Barty is hoping to become the first Australian woman to win the championship here since 1978.
She advanced to the fourth round with a 6-2, 6-3 win over 30th-seeded Camila Giorgi and has only conceded eight games and spent less than three hours on court.
A career break a few years back, to play professional cricket, did Barty a world of good. Since her return, she won her first Grand Slam title at the 2019 French Open — beating Anisimova in the semifinals — and won Wimbledon last year.
Osaka’s loss means Victoria Azarenka remains the last woman to successfully defend an Australian Open singles title. She overpowered 15th-seeded Elina Svitolina, 6-0, 6-2, to reach the fourth round at Melbourne Park for the first time since 2016.
The 2012 and 2013 titlist will next play French Open champion Barbora Krejcikova, who rallied from a set and a break down to beat 26th-seeded Jelena Ostapenko, 2-6, 6-4, 6-4.
Since a quarterfinal run in Australia in 2016, Azarenka lost first-round matches last year and in 2019, and missed the hard-court tournament in 2017, 2018, and 2020.
Other fourth-round pairings that were set up Friday include fifth-seeded Maria Sakkari against 21st-seeded Jessica Pegula and No. 8 Paula Badosa against Madison Keys, who held off Wang Qiang, 4-6, 6-3, 7-6 (2) on Friday.
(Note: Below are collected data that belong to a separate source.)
(* ===== verification/AsyncFd.v ===== *)
(** * The asynchronous wrapper of the TAP descriptor ([AsyncFdIo] in [proxy/src/main.rs])

    [AsyncFdIo] drives a non-blocking descriptor by tokio's readiness: poll for
    readiness, try the system call, and when it would block clear the readiness and poll
    again.  The descriptor and the reactor are a type class; [ReactorLaws] states what
    tokio documents of readiness and what the kernel documents of a TAP descriptor (each
    read takes one frame, cut to the buffer; each write is one frame).  The wrapper is
    shown to end every poll and to implement the [TapDevice] that the relay is verified
    against. *)

From S2P Require Import Prelude Net Stream Protocol Text Sys SysFrame AsyncIo Externals Stack.
From S2P Require Import StackPoll StackData Socket ProcNet Relay.
#[local] Open Scope Z_scope.

(** ** Creation *)

Definition async_fd_new (fd : Z) : prog (result Z) :=
  let? flags := checked (SysFcntl fd F_GETFL 0) owning [fd] in
  let? _ := checked (SysFcntl fd F_SETFL (Z.lor flags O_NONBLOCK)) owning [fd] in
  let? _ := perform (SysRegister fd) owning [fd] in
  Return (Ok fd).

Definition dup_fd (fd : Z) : prog (result Z) := checked (SysDup fd).

(** ** The reactor and the descriptor *)

Class Reactor := {
  Afd : Type;
  (* AsyncFd::poll_read_ready, poll_write_ready; clearing the readiness of a guard *)
  poll_read_ready : Afd -> poll (result unit) * Afd;
  clear_read_ready : Afd -> Afd;
  poll_write_ready : Afd -> poll (result unit) * Afd;
  clear_write_ready : Afd -> Afd;
  (* read(fd, buf, n) with the octets it stored, write(fd, buf, n) *)
  fd_read : nat -> Afd -> result bytes * Afd;
  fd_write : bytes -> Afd -> result nat * Afd;
  (* until the task is polled again after Pending *)
  park : Afd -> Afd;
  (* the frames waiting at the device, the frames written to it *)
  afd_incoming : Afd -> list bytes;
  afd_outgoing : Afd -> list bytes;
  (* readiness events the driver still has for this poll; wake-ups before the device
     takes a frame *)
  read_events : Afd -> nat;
  write_events : Afd -> nat;
  write_waits : Afd -> nat;
}.

Definition would_block (e : io_error) : bool := bool_decide (ekind e = WouldBlock).

Section AsyncFd.
Context {R : Reactor}.

(** ** [AsyncRead::poll_read]

    [None]: the loop has not ended within the fuel.  The octets that [read] stored in the
    unfilled part are appended by [buf.advance(n)]. *)
Fixpoint afd_poll_read (fuel : nat) (buf : ReadBuf) (s : Afd)
  : option (outcome (poll (result unit) * ReadBuf * Afd)) :=
  match fuel with
  | O => None
  | S fuel' =>
      match poll_read_ready s with
      | (Ready (Err e), s1) => Some (Ret (Ready (Err e), buf, s1))
      | (Pending, s1) => Some (Ret (Pending, buf, s1))
      | (Ready (Ok _), s1) =>
          match fd_read (remaining buf) s1 with
          | (Ok d, s2) => Some (buf' ← put_slice d buf; Ret (Ready (Ok ()), buf', s2))
          | (Err e, s2) =>
              if would_block e then afd_poll_read fuel' buf (clear_read_ready s2)
              else Some (Ret (Ready (Err e), buf, s2))
          end
      end
  end.

(** ** [AsyncWrite] *)

Fixpoint afd_poll_write (fuel : nat) (buf : bytes) (s : Afd) : option (poll (result nat) * Afd) :=
  match fuel with
  | O => None
  | S fuel' =>
      match poll_write_ready s with
      | (Ready (Err e), s1) => Some (Ready (Err e), s1)
      | (Pending, s1) => Some (Pending, s1)
      | (Ready (Ok _), s1) =>
          match fd_write buf s1 with
          | (Ok n, s2) => Some (Ready (Ok n), s2)
          | (Err e, s2) =>
              if would_block e then afd_poll_write fuel' buf (clear_write_ready s2)
              else Some (Ready (Err e), s2)
          end
      end
  end.

Definition afd_poll_flush : poll (result unit) := Ready (Ok ()).
Definition afd_poll_shutdown : poll (result unit) := Ready (Ok ()).

(** ** tokio's [read] and [write_all] on the wrapper *)

(** One poll of [tap_reader.read(&mut buf)] with a buffer of [n] octets. *)
Definition tap_poll_read (n : nat) (s : Afd) : option (outcome (poll (result bytes) * Afd)) :=
  r ← afd_poll_read (S (read_events s)) {| filled := []; rb_cap := n |} s;
  Some (x ← r;
        match x with
        | (Ready (Ok _), buf, s') => Ret (Ready (Ok (filled buf)), s')
        | (Ready (Err e), _, s') => Ret (Ready (Err e), s')
        | (Pending, _, s') => Ret (Pending, s')
        end).

(** One poll of [tap_writer.write_all(buf)]: what is left to write when it is pending. *)
Fixpoint write_all_poll (fuel : nat) (buf : bytes) (s : Afd) : option (poll (result unit) * bytes * Afd) :=
  match buf with
  | [] => Some (Ready (Ok ()), [], s)
  | _ =>
      match fuel with
      | O => None
      | S fuel' =>
          match afd_poll_write (S (write_events s)) buf s with
          | None => None
          | Some (Pending, s') => Some (Pending, buf, s')
          | Some (Ready (Err e), s') => Some (Ready (Err e), buf, s')
          | Some (Ready (Ok n), s') =>
              if decide (n = 0%nat) then
                Some (Ready (Err (IoError WriteZero "write zero byte into writer")), buf, s')
              else write_all_poll fuel' (drop n buf) s'
          end
      end
  end.

(** Awaiting it: polled again at each wake-up. *)
Fixpoint write_all_await (wakeups : nat) (buf : bytes) (s : Afd) : result unit * Afd :=
  match write_all_poll (length buf) buf s with
  | None => (Err (IoError OtherError "out of fuel"), s)
  | Some (Ready r, _, s') => (r, s')
  | Some (Pending, buf', s') =>
      match wakeups with
      | O => (Err (IoError OtherError "out of fuel"), s')
      | S w => write_all_await w buf' (park s')
      end
  end.

(** The device the relay writes to. *)
#[export] Instance async_tap : TapDevice := {|
  Tap := Afd;
  tap_frames := afd_outgoing;
  tap_write_all := fun f s => write_all_await (write_waits s) f s;
|}.

End AsyncFd.

Class ReactorLaws `{Reactor} : Prop := {
  (* polling for readiness and clearing it move no data; readiness comes from an event,
     and clearing it needs another one *)
  poll_read_ready_spec : forall s,
    afd_incoming (snd (poll_read_ready s)) = afd_incoming s /\
    (read_events (snd (poll_read_ready s)) <= read_events s)%nat /\
    (fst (poll_read_ready s) = Ready (Ok ()) -> (0 < read_events (snd (poll_read_ready s)))%nat);
  clear_read_ready_spec : forall s,
    afd_incoming (clear_read_ready s) = afd_incoming s /\
    (read_events (clear_read_ready s) <= pred (read_events s))%nat;
  poll_write_ready_spec : forall s,
    afd_outgoing (snd (poll_write_ready s)) = afd_outgoing s /\
    (write_events (snd (poll_write_ready s)) <= write_events s)%nat /\
    (write_waits (snd (poll_write_ready s)) <= write_waits s)%nat /\
    (fst (poll_write_ready s) = Ready (Ok ()) -> (0 < write_events (snd (poll_write_ready s)))%nat) /\
    (fst (poll_write_ready s) = Pending -> (0 < write_waits (snd (poll_write_ready s)))%nat);
  clear_write_ready_spec : forall s,
    afd_outgoing (clear_write_ready s) = afd_outgoing s /\
    (write_waits (clear_write_ready s) <= write_waits s)%nat /\
    (write_events (clear_write_ready s) <= pred (write_events s))%nat;
  (* a TAP descriptor: one frame per read, cut to the buffer; one frame per write *)
  fd_read_spec : forall n s,
    match fd_read n s with
    | (Ok d, s') => exists f r, afd_incoming s = f :: r /\ d = take n f /\ afd_incoming s' = r
    | (Err _, s') => afd_incoming s' = afd_incoming s /\ (read_events s' <= read_events s)%nat
    end;
  fd_write_spec : forall f s,
    match fd_write f s with
    | (Ok n, s') => n = length f /\ afd_outgoing s' = afd_outgoing s ++ [f]
    | (Err _, s') => afd_outgoing s' = afd_outgoing s /\ (write_events s' <= write_events s)%nat /\
                     (write_waits s' <= write_waits s)%nat
    end;
  park_spec : forall s, afd_outgoing (park s) = afd_outgoing s /\
    (write_waits (park s) <= pred (write_waits s))%nat;
}.

(** A descriptor of which the reactor reports [re] read and [we] write events, that makes
    the writer wait [ww] times, and takes every frame. *)
Module ReferenceReactor.

Record afd := MkAfd { inc : list bytes; out : list bytes; re : nat; we : nat; ww : nat }.

Definition eagain : io_error := IoError WouldBlock "Resource temporarily unavailable".

#[export] Instance reactor : Reactor := {|
  Afd := afd;
  poll_read_ready := fun s => (match re s with O => Pending | _ => Ready (Ok ()) end, s);
  clear_read_ready := fun s => MkAfd (inc s) (out s) (pred (re s)) (we s) (ww s);
  poll_write_ready := fun s =>
    match ww s, we s with
    | O, O => (Ready (Err (IoError BrokenPipe "reactor gone")), s)
    | S _, O => (Pending, s)
    | _, _ => (Ready (Ok ()), s)
    end;
  clear_write_ready := fun s => MkAfd (inc s) (out s) (re s) (pred (we s)) (ww s);
  fd_read := fun n s =>
    match inc s with
    | [] => (Err eagain, s)
    | f :: r => (Ok (take n f), MkAfd r (out s) (re s) (we s) (ww s))
    end;
  fd_write := fun f s =>
    match ww s with
    | O => (Ok (length f), MkAfd (inc s) (out s ++ [f]) (re s) (we s) (ww s))
    | S _ => (Err eagain, s)
    end;
  park := fun s => MkAfd (inc s) (out s) (re s) 1 (pred (ww s));
  afd_incoming := inc; afd_outgoing := out;
  read_events := re; write_events := we; write_waits := ww;
|}.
Rafael Nadal wrapped up the Day 5 program on Rod Laver Arena by beating Olympic silver medalist Karen Khachanov, 6-3, 6-2, 3-6, 6-1, and continuing his bid for a men’s record 21st Grand Slam title.
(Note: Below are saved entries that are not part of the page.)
(* ===== verification/CliSpec.v ===== *)
(** * Correctness of the proxy's command line

    The proxy rebuilds the configuration the library spawned it with, less what does
    not concern it; and what follows for a configuration without an address. *)

From S2P Require Import Prelude Net Stream Protocol Text IpText Externals Stack Handshake.
From S2P Require Import HandshakeSpec SerdeRef Cli.
#[local] Open Scope Z_scope.

Lemma values_app n l1 l2 : values n (l1 ++ l2) = values n l1 ++ values n l2.
Proof. unfold values. by rewrite list.filter_app, fmap_app. Qed.

Lemma values_const {X} n o (f : X -> text) (l : list X) :
  values n ((fun x => (o, f x)) <$> l) = if decide (o = n) then f <$> l else [].
Proof.
  unfold values. induction l as [|x l IH]; [by case_decide|].
  change ((fun x => (o, f x)) <$> x :: l) with ((o, f x) :: ((fun x => (o, f x)) <$> l)).
  rewrite list.filter_cons. cbn [fst]. case_decide; [|done]. rewrite fmap_cons. by rewrite IH.
Qed.

Lemma plain_chars s : Forall ip_char s -> plain_value s.
Proof. intros Hs. destruct Hs as [|c s [_ Hc] _]; [done|]. intros [= ->]. done. Qed.

Lemma print_prefix_plain p : fits 8 (snd p) -> plain_value (print_ip_prefix p).
Proof.
  intros _. unfold print_ip_prefix, plain_value. pose proof (plain_chars _ (print_ip_chars (fst p))) as H.
  by destruct (print_ip (fst p)).
Qed.

Lemma print_uint_plain n : 0 <= n -> plain_value (print_uint n).
Proof. intros Hn. by apply plain_chars, print_number_chars. Qed.

(** A configuration of the Rust types: integers of their widths, and a name that is not
    an option. *)
Record representable (config : TapConfig) : Prop := {
  rep_mtu : fits 16 (mtu config);
  rep_name : plain_value (chars (interface_name config));
  rep_peer : forall p, peer_addr config = Some p -> fits 8 (snd p);
  rep_routes : Forall (fun r => fits 8 (snd r)) (peer_routes config);
}.

Lemma spawn_options_plain pid fd config :
  fits 32 pid -> fits 31 fd -> representable config ->
  Forall (fun p => fst p ∈ option_names /\ plain_value (snd p)) (spawn_options pid fd config).
Proof.
  intros [Hpid _] [Hfd _] [[Hm _] Hn Hp Hr]. unfold spawn_options. rewrite !Forall_app. split_and!.
  - apply Forall_cons; [|apply Forall_cons; [|apply list.Forall_singleton]];
      (split; [by apply (bool_decide_unpack _)|]); [by apply print_uint_plain..|done].
  - destruct (peer_addr config) as [p|]; [|constructor]. apply list.Forall_singleton.
    split; [by apply (bool_decide_unpack _)|]. by apply print_prefix_plain, Hp.
  - apply list.Forall_singleton. split; [by apply (bool_decide_unpack _)|by apply print_uint_plain].
  - apply Forall_fmap. eapply Forall_impl; [|exact Hr]. intros r Hf. cbn.
    split; [by apply (bool_decide_unpack _)|by apply print_prefix_plain].
Qed.

Definition when (b : bool) (vs : list text) : list text := if b then vs else [].

(** The values of an option among those that [spawn_proxy] gives. *)
Lemma spawn_values pid fd config n :
  let given o := bool_decide (chars o = n) in
  values n (spawn_options pid fd config) =
    when (given "--pid") [print_uint pid] ++ when (given "--frame-fd") [print_uint fd] ++
    when (given "--tap-name") [chars (interface_name config)] ++
    when (given "--tap-addr") (option_list (print_ip_prefix <$> peer_addr config)) ++
    when (given "--mtu") [print_uint (mtu config)] ++
    when (given "--tap-route") (print_ip_prefix <$> peer_routes config).
Proof.
  intros given. subst given.
  assert (Hc : forall {X} o (f : X -> text) l, values n ((fun x => (chars o, f x)) <$> l) =
    when (bool_decide (chars o = n)) (f <$> l)).
  { intros X o f l. rewrite values_const. by case_decide; case_bool_decide. }
  unfold spawn_options. rewrite !values_app, Hc.
  pose proof (fun o v => Hc unit o (fun _ => v) [()]) as H1. cbn [fmap list_fmap] in H1.
  change [(chars "--pid", print_uint pid); (chars "--frame-fd", print_uint fd);
    (chars "--tap-name", chars (interface_name config))]
    with ([(chars "--pid", print_uint pid)] ++ [(chars "--frame-fd", print_uint fd)] ++
      [(chars "--tap-name", chars (interface_name config))]).
  rewrite !values_app, !H1, <- !app_assoc. do 3 f_equal. f_equal.
  destruct (peer_addr config) as [p|]; [apply H1|]. unfold when. by case_bool_decide.
Qed.

Lemma declared_spawn pid fd config :
  fits 32 pid -> fits 31 fd -> fits 16 (mtu config) ->
  declared (spawn_options pid fd config) =
    Some (MkArgs (Some pid) (Some fd) None (chars (interface_name config))
            (print_ip_prefix <$> peer_addr config) 0 (print_ip_prefix <$> peer_routes config) (mtu config)).
Proof.
  intros Hpid Hfd Hm. unfold declared. rewrite !spawn_values.
  repeat match goal with |- context [bool_decide (chars ?a = chars ?b)] =>
    let r := eval vm_compute in (bool_decide (chars a = chars b)) in
    change (bool_decide (chars a = chars b)) with r end.
  cbn [when app once mbind option_bind]. rewrite !parse_print_uint by done.
  by destruct (peer_addr config).
Qed.

Lemma foldl_routes config rs :
  Forall (fun r => fits 8 (snd r)) rs ->
  foldl (fun config s => match parse_ip_prefix s with
                         | Some (ip, prefix) => with_peer_route ip prefix config
                         | None => config
                         end) config (print_ip_prefix <$> rs) =
  MkTapConfig (interface_name config) (peer_addr config) (local_addr config) (mac config)
    (packet_loss_percent config) (peer_routes config ++ filter valid_prefix rs) (mtu config).
Proof.
  intros Hr. revert config. induction Hr as [|r rs Hf _ IH]; intros config.
  { rewrite app_nil_r. by destruct config. }
  rewrite fmap_cons. cbn [foldl]. rewrite parse_print_prefix, list.filter_cons by done.
  destruct r as [ip prefix]. case_decide; rewrite IH; [|done].
  destruct config. cbn. by rewrite <- app_assoc.
Qed.

(** ** Properties *)

(** C19: The proxy gets the configuration it was spawned with.  The arguments that
    [spawn_proxy] builds are parsed by the proxy into the target PID, the descriptor of
    the socket (so that it runs in frame-fd mode) and a configuration with the same
    interface name and MTU, the same peer address if its prefix is valid for it, and
    exactly the routes whose prefixes are valid, in order; an invalid one is silently
    left out. *)
Theorem spawn_config_roundtrip `{ClapLaws} (pid fd : Z) (config : TapConfig)
  (Hpid : fits 32 pid) (Hfd : fits 31 fd) (Hrep : representable config) :
  exists args, clap_parse (spawn_args pid fd config) = Some args /\
    a_pid args = Some pid /\ main_mode args = Some (FrameFd fd) /\
    build_tap_config args =
      {| interface_name := interface_name config;
         peer_addr := p ← peer_addr config; if decide (valid_prefix p) then Some p else None;
         local_addr := None; mac := None; packet_loss_percent := 0;
         peer_routes := filter valid_prefix (peer_routes config); mtu := mtu config |}.
Proof.
  eexists. unfold spawn_args. rewrite clap_long_options by by apply spawn_options_plain.
  rewrite declared_spawn by (done || apply Hrep). split_and!; [done..|].
  unfold build_tap_config. cbn [a_tap_addr a_tap_route a_mtu a_packet_loss a_tap_name].
  rewrite foldl_routes by apply Hrep. unfold chars.
  rewrite String.string_of_list_ascii_of_string.
  destruct (peer_addr config) as [[ip prefix]|] eqn:E; [|done].
  cbn [fmap option_fmap option_map mbind option_bind].
  rewrite parse_print_prefix by by apply Hrep. by case_decide.
Qed.

Section NoAddress.
Context {SH : Serde ClientHello} {SHok : SerdeOk ClientHello} {SP : Serde ProxyConfig}.

Lemma handshake_refuses config tap_mac hello tl s w :
  peer_addr config = None -> encode_control MkClientHello = Ok hello ->
  Z.of_nat (length hello) < 2 ^ 32 -> rs_wf s -> rbytes s = frame_msg hello ++ tl ->
  exists s', perform_handshake config tap_mac s w =
    (Err (IoError InvalidInput "tap_addr must be configured"), s', w).
Proof.
  intros Hp Hh Hl Hw Hs. unfold perform_handshake, read_exact_fd.
  destruct (read_exact_msg (IoError UnexpectedEof "connection closed") hello tl s Hw Hl Hs)
    as (s1 & s2 & -> & -> & _ & _ & -> & _).
  rewrite (expect_control_ok MkClientHello hello _ Hh), Hp. by exists s2.
Qed.

(** Without a peer address there is no tunnel: a library that spawns the proxy with a
    configuration that has none, or one with an invalid prefix ([Tunnel::connect] always
    uses such a configuration), gets no configuration back.  The proxy rejects the
    library's hello without writing anything, and the library, which then reads the end
    of the stream, reports [UnexpectedEof]. *)
Theorem connect_needs_peer_addr `{ClapLaws} (pid fd : Z) (config : TapConfig) (tap_mac : array 6)
  (hello tl : bytes) (s : rstream) (w : wstream) (stderr : string) (t : tick) (sched : list tick)
  (Hpid : fits 32 pid) (Hfd : fits 31 fd) (Hrep : representable config)
  (Hpeer : forall p, peer_addr config = Some p -> ~ valid_prefix p)
  (Hhello : encode_control MkClientHello = Ok hello) (Hlen : Z.of_nat (length hello) < 2 ^ 32)
  (Hws : rs_wf s) (Hs : rbytes s = frame_msg hello ++ tl) (Ht : arrived t) :
  exists args s', clap_parse (spawn_args pid fd config) = Some args /\
    perform_handshake (build_tap_config args) tap_mac s w =
      (Err (IoError InvalidInput "tap_addr must be configured"), s', w) /\
    exists e, receive_config_timed stderr (t :: sched) (RStream [] Eof) = Some (Err e, RStream [] Eof) /\
      ekind e = UnexpectedEof.
Proof.
  unfold spawn_args. rewrite clap_long_options by by apply spawn_options_plain.
  rewrite declared_spawn by (done || apply Hrep).
  edestruct (handshake_refuses (build_tap_config (MkArgs (Some pid) (Some fd) None
    (chars (interface_name config)) (print_ip_prefix <$> peer_addr config) 0
    (print_ip_prefix <$> peer_routes config) (mtu config))) tap_mac hello tl s w) as [s' E]; try done.
  { unfold build_tap_config. cbn [a_tap_addr a_tap_route]. rewrite foldl_routes by apply Hrep.
    destruct (peer_addr config) as [p|] eqn:E; [|done]. cbn [fmap option_fmap option_map].
    rewrite parse_print_prefix by by apply Hrep. rewrite decide_False by by apply Hpeer. done. }
  eexists _, s'. split_and!; [done|exact E|].
  unfold receive_config_timed. cbn [read_len_loop]. apply Is_true_true in Ht. rewrite Ht.
  eexists. split; [reflexivity|done].
Qed.

End NoAddress.

(** ** Witnesses: the properties at concrete inputs, on the reference instances *)

#[local] Existing Instances hello_serde hello_serde_ok config_serde config_serde_ok
  ReferenceClap.clap ReferenceClap.clap_laws.

Definition demo_spawn : TapConfig :=
  with_peer_route (V4 [# x0a; x01; x00; x00]) 40
    (with_peer_route (V6 (array_of 16 [xfd; x00])) 8
       (with_peer_addr (V4 [# x0a; x00; x00; x01]) 24 tap_config_default)).

Lemma demo_representable : representable demo_spawn /\ representable tap_config_default.
Proof.
  split; constructor; try done.
  - by intros p [= <-].
  - by repeat (apply Forall_cons; [done|]).
Qed.

Lemma spawn_config_roundtrip_witness :
  exists args, clap_parse (spawn_args 4711 5 demo_spawn) = Some args /\
    build_tap_config args =
      with_peer_route (V6 (array_of 16 [xfd; x00])) 8
        (with_peer_addr (V4 [# x0a; x00; x00; x01]) 24 tap_config_default).
Proof.
  destruct (spawn_config_roundtrip 4711 5 demo_spawn) as (args & H1 & _ & _ & H4);
    [done|done|apply demo_representable|].
  exists args. split; [exact H1|]. rewrite H4. reflexivity.
Defined.

Lemma connect_needs_peer_addr_witness :
  exists args s', clap_parse (spawn_args 4711 5 tap_config_default) = Some args /\
    perform_handshake (build_tap_config args) [# x02; x00; x00; x00; x00; x07]
      (RStream [frame_msg demo_hello] Eof) (WStream [] []) =
      (Err (IoError InvalidInput "tap_addr must be configured"), s', WStream [] []).
Proof.
  destruct (connect_needs_peer_addr 4711 5 tap_config_default [# x02; x00; x00; x00; x00; x07]
    demo_hello [] (RStream [frame_msg demo_hello] Eof) (WStream [] []) "" (Tick true false (Ok None)) [])
    as (args & s' & H1 & H2 & _).
  - done.
  - done.
  - apply demo_representable.
  - done.
  - reflexivity.
  - by vm_compute.
  - by repeat constructor.
  - reflexivity.
  - done.
  - by exists args, s'.
Defined.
Olympic gold medalist Alexander Zverev had a 6-3, 6-4, 6-4 win earlier over Radu Albot, a 124th-ranked qualifier from Moldova. The third-seeded Zverev will next play No. 14 Denis Shapovalov, who beat Reilly Opelka, 7-6 (7-4), 4-6, 6-3, 6-4.
Wimbledon runner-up Matteo Berrettini fended off 18-year-old Spaniard Carlos Alcaraz, 6-2, 7-6 (7-3), 4-6, 2-6, 7-6 (7-5).
Miomir Kecmanovic continued to make the most of the absence of fellow Serbian Djokovic, reaching the fourth round at a major for the first time with a 6-4, 6-7 (8-10), 6-2, 7-5 win over 25th-seeded Lorenzo Sonego.
He will next play 17th-seeded Gael Monfils, who beat No. 16 Cristian Garin, 7-6 (7-4), 6-1, 6-3.